Yet this is not to fall into the dualism of “separating realms of consciousness and matter” (Gibson 1986 p. 141). For Gibson, our bodies through our senses (again not receptors or sense organs) tend to gravitate to things, in the process we receive stimuli through the body, intrinsic to motion – seemingly without any barriers. Gibson (1986 p. 141) reiterated, “This is only to reemphasize that exteroception (external stimuli) is accompanied by proprioception (understood here as egoreception[1]) – “that to perceive the world is to copercieve oneself.” Is anyone else thinking back to phenomenology’s first-person perspective? Gibson (1986 p. 239) redefined perception in stating, “Perceiving is an achievement of the individual, not an appearance in the theatre of his consciousness. It is a keeping-in-touch with the world and experiencing of things rather than a having of experiences.” Getting a handle on Gibson’s (re) definition of perception on a level to remove the dualism ‘barrier’ seems to flow. Something comes from something. But that something is a flow unbroken. It follows, the act of picking up information is a continuous act (Gibson 1986, 240). The sea of energy flows, the non-stop movement of energy is continuous. Nothing is discrete, nothing to be objectified, not even the processing of information is assumed.
It becomes clear for Gibson that perceiving is a phychosomatic act, not of the mind or of the body but a “living observer” (Gibson 1986 p. 240). This speaks to a concern throughout this thesis; in the information coming to us, how much of past experiences are in our bodies (not of a conscious awareness per say) or when being ‘attentive’ to the world (referring to the keeping-in-touch above), how much of past experience a facet of information ‘pickup’?
For Gibson, information, as you are now accustomed, is not defined with the familiar meaning associated with communication. Information is specific to the observer’s environment, not to the observer’s sense organ or receptors (Gibson 1986, p. 242). The process of picking up information is dependent on the two-way “input-output” of what is perceived, and as for Gibson when information is always available (Gibson 1986, p. 250). - has to do with the present. To the others who subscribe to the information processing in terms of the brain, Gibson differs. Gibson (1986, p. 250-251), holding on to his defined information that is meshed with an ongoing experience in hopes that the observer will ‘anticipate’ or ‘learn by induction’ – not all information is meant to be passed on and stored. The process is about learning. Gibson’s point is that Information pickup is not predicated on past experience and present experience because experiences are continuous streams, with no breaks, and thus memory is not part of the information pickup equation. This begs the question, is there a separation from what we perceive from what we know? Gibson (1986, p. 258) follows up with the notion of a bridge between perception and knowledge and it is from the theory of the information pickup that closes the perceived divide. Knowing is an extension of perceiving (Gibson 1986, p. 258). Finally, we getting to somewhere.

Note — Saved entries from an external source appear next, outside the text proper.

Definition nc_err_new (t : nc_err_tag) : nc_err := NcErr t None None None None None.
Definition set_type (v : string) (e : nc_err) : nc_err :=
  NcErr (err_tag e) (Some v) (err_badattr e) (err_badelem e) (err_sid e) (err_msg e).
Definition set_badattr (v : string) (e : nc_err) : nc_err :=
  NcErr (err_tag e) (err_type e) (Some v) (err_badelem e) (err_sid e) (err_msg e).
Definition set_badelem (v : option string) (e : nc_err) : nc_err :=
  NcErr (err_tag e) (err_type e) (err_badattr e) v (err_sid e) (err_msg e).
Definition set_sid (v : option string) (e : nc_err) : nc_err :=
  NcErr (err_tag e) (err_type e) (err_badattr e) (err_badelem e) v (err_msg e).
Definition set_msg (v : string) (e : nc_err) : nc_err :=
  NcErr (err_tag e) (err_type e) (err_badattr e) (err_badelem e) (err_sid e) (Some v).

(** ** C characters and strings

    A char buffer is a list of characters indexed from 0; a C string is read
    up to its first NUL. *)
Definition NUL : ascii := Ascii.zero.

(** isspace() in the C locale: space, \t, \n, \v, \f, \r. *)
Definition isspace (c : ascii) : bool :=
  let n := N_of_ascii c in ((n =? 32) || ((9 <=? n) && (n <=? 13)))%N.

Lemma isspace_NUL : isspace NUL = false.
Proof. reflexivity. Qed.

However, to be clear, ‘awareness’ is not equated to ‘consciousness’, perceptions of the world are not cause by stimuli or sensations triggered by stimuli that come from memory will not do, the visual world is not the environment nor the physical world, the empiricists who perceived meaning and values of things are from past experience will not suffice, affordances is not to classify an object; these assumptions are to foreground Gibson’s theories because there are assumptions that seem to persist. Gibson harkens back to the assumptions of the traditional theorists who assert perceiving is the processing of inputs meaning sensory nerve impulses to the brain. IF Gibson’s theories have any meaning today in the world of technology and ‘information processing’ in a cognitive world, it’s worth finding out.
Pilots visualize the weather to get a bigger picture to be situational aware of what could happen during flight. The mental representations are of the weather products detailing the weather data, the numbers, the reports – they objectify the weather. Perceptions of weather is when they interpret and analyse and make a decision to GO or No Go, but this comes from experience gained over time flying in the weather. They perceive weather from their experience. And from experience, they ‘see’ weather no longer as data but incorporated in their body and realized in how they make good judgement calls, particularly vital when flying in GL’s hostile environment. Perceiving weather is having knowledge of local weather – seeing the ‘missing’ information from the reports (reading in-between the lines), knowing the ‘bad weather routes’, knowing the winds, fog, snow/ice conditions, and knowing the environment during the day to fly at ‘night’.
Decision-making comes from experience and when perceiving the weather, it begins to dissolve the mind/body or objective/subjective dualism. Perceiving the weather through knowledge of the local weather is that ‘preparedness’ needed in a hostile environment.
When considering the machines’ affordances that mediates the perceptions inside and outside the cockpit, I’m left with the question: what is more valued: experience on type or experience of local weather/environment?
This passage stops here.